Ludwigshafen: Jahresrückblick 2022
„Metropol“: Ein Loch und viele offene Fragen
Auf Ludwigshafens prominentester Baustelle ruht im Frühsommer der Betrieb. Die Bagger sind weg. Im Juli zieht „Metropol“-Investor Günther Tetzner für die eigens für den Hochhausbau gegründete Projektentwicklungsgesellschaft die Notbremse. Weil der Finanzierer des Millionen-Projekts – der öffentlich nicht bekannt ist – den Geldhahn zugedreht hat, sieht sich Tetzner gezwungen, den Insolvenzantrag zu stellen. Wegen Zahlungsunfähigkeit und Überschuldung. Tetzners andere Firmen sind davon nicht betroffen. Er hatte eigens für das Projekt in Ludwigshafen eine Tochtergesellschaft gegründet, um das finanzielle Risiko zu begrenzen. Noch im Frühjahr hatte er gesagt, das Projekt werde bis Ende 2024 abgeschlossen sein.
Die große Frage ist nun, wie geht es weiter mit dem „Loch“ auf dem Berliner Platz?

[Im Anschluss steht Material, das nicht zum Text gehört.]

(* ===== verification/Pipe.v ===== *)
(** * Package transport/pipe: the pipe between two goroutines

    [Module Pipe] models transport/pipe/impl.go: a buffer with a size limit
    between any number of writers and a reader, each a thread with a program
    counter.  What runs under the lock is one step; the signals (channels of
    capacity one) and the selects are steps of their own, so that every
    interleaving of the code is a run of the model. *)
From S2P Require Import Prelude GoStd Buf MultiBuf BufReader.
Import Buf MultiBuf BufReader.

Module Pipe.

Inductive pstate := open | closed | errord.
#[export] Instance pstate_eq_dec : EqDecision pstate.
Proof. solve_decision. Defined.

Record pipeOption := mkOption { limit : Z (* int32 *); discardOverflow : bool }.

Definition isFull (o : pipeOption) (curSize : Z) : bool := (0 <=? limit o) && (limit o <? curSize).

(** [data] is nil when it is empty; a signal is a channel that holds at most one
    token; [done] is the closed channel. *)
Record pipe := mkPipe {
  data : MultiBuffer;
  readSignal : bool;
  writeSignal : bool;
  done : bool;
  option : pipeOption;
  state : pstate;
}.

Definition errBufferFull : error := NewError "buffer full".
Definition errSlowDown : error := NewError "slow down".
Definition ErrReadTimeout : error := NewError "IO timeout".

(** The options of [New] and the pipe they make. *)
Definition WithoutSizeLimit (o : pipeOption) : pipeOption :=
  {| limit := -1; discardOverflow := discardOverflow o |}.
Definition WithSizeLimit (l : Z) (o : pipeOption) : pipeOption :=
  {| limit := l; discardOverflow := discardOverflow o |}.
Definition DiscardOverflow (o : pipeOption) : pipeOption :=
  {| limit := limit o; discardOverflow := true |}.
Definition New (opts : list (pipeOption -> pipeOption)) : pipe :=
  {| data := []; readSignal := false; writeSignal := false; done := false;
     option := fold_left (fun o f => f o) opts {| limit := -1; discardOverflow := false |}; state := open |}.

Definition getState (p : pipe) (forRead : bool) : Datatypes.option error :=
  match state p with
  | open => if negb forRead && isFull (option p) (MultiBuf.Len (data p)) then Some errBufferFull else None
  | closed =>
    if negb forRead then Some ErrClosedPipe
    else if negb (MultiBuf.IsEmpty (data p)) then None else Some EOF
  | errord => Some ErrClosedPipe
  end.

Definition set_data (d : MultiBuffer) (p : pipe) : pipe :=
  {| data := d; readSignal := readSignal p; writeSignal := writeSignal p; done := done p;
     option := option p; state := state p |}.

Definition readMultiBufferInternal (p : pipe) : pipe * res MultiBuffer :=
  match getState p true with
  | Some e => (p, Err e)
  | None => (set_data [] p, Ok (data p))
  end.

Definition writeMultiBufferInternal (mb : MultiBuffer) (p : pipe) : pipe * Datatypes.option error :=
  match getState p false with
  | Some e => (p, Some e)
  | None =>
    match data p with
    | [] => (set_data mb p, None)
    | d => (set_data (MergeMulti d mb).1 p, Some errSlowDown)
    end
  end.

(** [Signal()] of the two notifiers, and a receive from them. *)
Definition set_readSignal (b : bool) (p : pipe) : pipe :=
  {| data := data p; readSignal := b; writeSignal := writeSignal p; done := done p;
     option := option p; state := state p |}.
Definition set_writeSignal (b : bool) (p : pipe) : pipe :=
  {| data := data p; readSignal := readSignal p; writeSignal := b; done := done p;
     option := option p; state := state p |}.

Definition Close (p : pipe) : pipe :=
  match state p with
  | open => {| data := data p; readSignal := readSignal p; writeSignal := writeSignal p; done := true;
               option := option p; state := closed |}
  | _ => p
  end.

Definition Interrupt (p : pipe) : pipe :=
  match state p with
  | open => {| data := if negb (MultiBuf.IsEmpty (data p)) then [] else data p;
               readSignal := readSignal p; writeSignal := writeSignal p; done := true;
               option := option p; state := errord |}
  | _ => p
  end.
Lemma GetKeyFromValue_abs v l :
  lru_ok l -> values_ok l ->
  lru_ok (GetKeyFromValue v l).1 /\ values_ok (GetKeyFromValue v l).1 /\
    abs (GetKeyFromValue v l).1 = touch (find_value v (abs l)) (abs l) /\
    (GetKeyFromValue v l).2 = fst <$> find_value v (abs l).
Proof.
  intros (Hok & Hc0 & Hc) Hv. unfold GetKeyFromValue. destruct (valueToElement l !! v) as [e|] eqn:Ev; cbn [fst snd].
  - destruct (proj2 Hv v e Ev) as (He & k & Ee). rewrite (set_order_fronted e k v) by done.
    destruct (fronted_facts e k v v l Hok He Ee) as (Hok' & Ha & Hlen & _). rewrite Ee.
    assert (find_value v (abs l) = Some (k, v)) as ->.
    { apply (find_value_in _ _ e); [done..|]. intros e' k' He' E'. pose proof (proj1 Hv e' k' v He' E'). congruence. }
    split; [|split; [by apply values_fronted|done]]. split; [done|]. split; [done|]. unfold zlen in *. by rewrite Hlen.
  - rewrite find_value_none; [done|]. intros x (e & He & Ex)%elem_of_pairs <-. destruct x as [k v].
    pose proof (proj1 Hv e k v He Ex). cbn in Ev. congruence.
Qed.

(** ** Histories *)
Lemma Get_capacity k l : capacity (Get k l).1 = capacity l.
Proof. unfold Get. by case_match. Qed.
Lemma GetKey_capacity v l : capacity (GetKeyFromValue v l).1 = capacity l.
Proof. unfold GetKeyFromValue. by case_match. Qed.

Lemma NewLru_ok cap : 0 <= cap -> lru_ok (NewLru cap : lru K V) /\ values_ok (NewLru cap : lru K V).
Proof.
  intros Hc. split.
  - split; [|done]. split; cbn [NewLru order elements allocated keyToElement].
    + constructor.
    + intros e He. by apply elem_of_nil in He.
    + intros e He. by apply elem_of_nil in He.
    + intros k e He. by rewrite lookup_empty in He.
  - split; cbn [NewLru order elements valueToElement].
    + intros e k v He. by apply elem_of_nil in He.
    + intros v e He. by rewrite lookup_empty in He.
Qed.

(** One operation by keys. *)
Lemma step_by_key o l :
  lru_ok l -> by_key o (abs l) ->
  lru_ok (step o l).1 /\ capacity (step o l).1 = capacity l /\
  a_step (capacity l) o (abs l) = (abs (step o l).1, (step o l).2).
Proof.
  intros Hok Ho. destruct o as [k|v|k v]; [| |]; cbn [step a_step by_key] in *; [|done|].
  - pose proof (Get_abs k l Hok) as (Hok' & Ha & Hx). pose proof (Get_capacity k l).
    destruct (Get k l) as [l' x]. cbn [fst snd] in *. by rewrite Ha, Hx.
  - pose proof (Put_abs k v l Hok) as (Hok' & Ha & Hc). cbn [fst snd]. by rewrite Ha.
Qed.

(** One operation of a one-to-one history. *)
Lemma step_two_way o l :
  lru_ok l -> values_ok l -> two_way o (abs l) ->
  lru_ok (step o l).1 /\ values_ok (step o l).1 /\ capacity (step o l).1 = capacity l /\
  a_step (capacity l) o (abs l) = (abs (step o l).1, (step o l).2).
Proof.
  intros Hok Hv Ho. pose proof Hok as (Hwf & _). destruct o as [k|v|k v].
  - pose proof (step_by_key (OGet k) l Hok Logic.I) as (H1 & H2 & H3). split; [done|]. split; [|done].
    pose proof (values_Get k l Hwf Hv) as H4. cbn [step] in *. by destruct (Get k l).
  - pose proof (GetKeyFromValue_abs v l Hok Hv) as (Hok' & Hv' & Ha & Hx). pose proof (GetKey_capacity v l).
    cbn [step a_step]. destruct (GetKeyFromValue v l) as [l' x]. cbn [fst snd] in *. by rewrite Ha, Hx.
  - pose proof (step_by_key (OPut k v) l Hok Logic.I) as (H1 & H2 & H3). split; [done|]. split; [|done].
    by apply values_Put.
Qed.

Der vom Gericht bestellte Insolvenzverwalter Tobias Wahl aus Mannheim verschafft sich bis Herbst einen Überblick über das vorerst gescheiterte Bauprojekt. Hauptgläubiger der „Metropol“- Projektentwicklungsgesellschaft ist eine Art Fonds aus dem Finanzsektor. Der Kreditgeber habe ein großes Interesse daran, dass es mit dem Projekt weitergeht und er möglichst viel von seinem Geld wiedersieht. Deshalb will der Insolvenzverwalter das baureife Projekt an einen neuen Investor verkaufen. Neben dem Grundstück und der Baugrube gebe es fertige Baupläne, Baugenehmigungen und Verträge mit Mietern. Nicht das Gesamtprojekt, sondern nur das Grundstück am Berliner Platz zu verkaufen, wäre aus seiner Sicht der schlechtmöglichste Deal. Es laufen Gespräche, doch bis Jahresende ist nichts spruchreif.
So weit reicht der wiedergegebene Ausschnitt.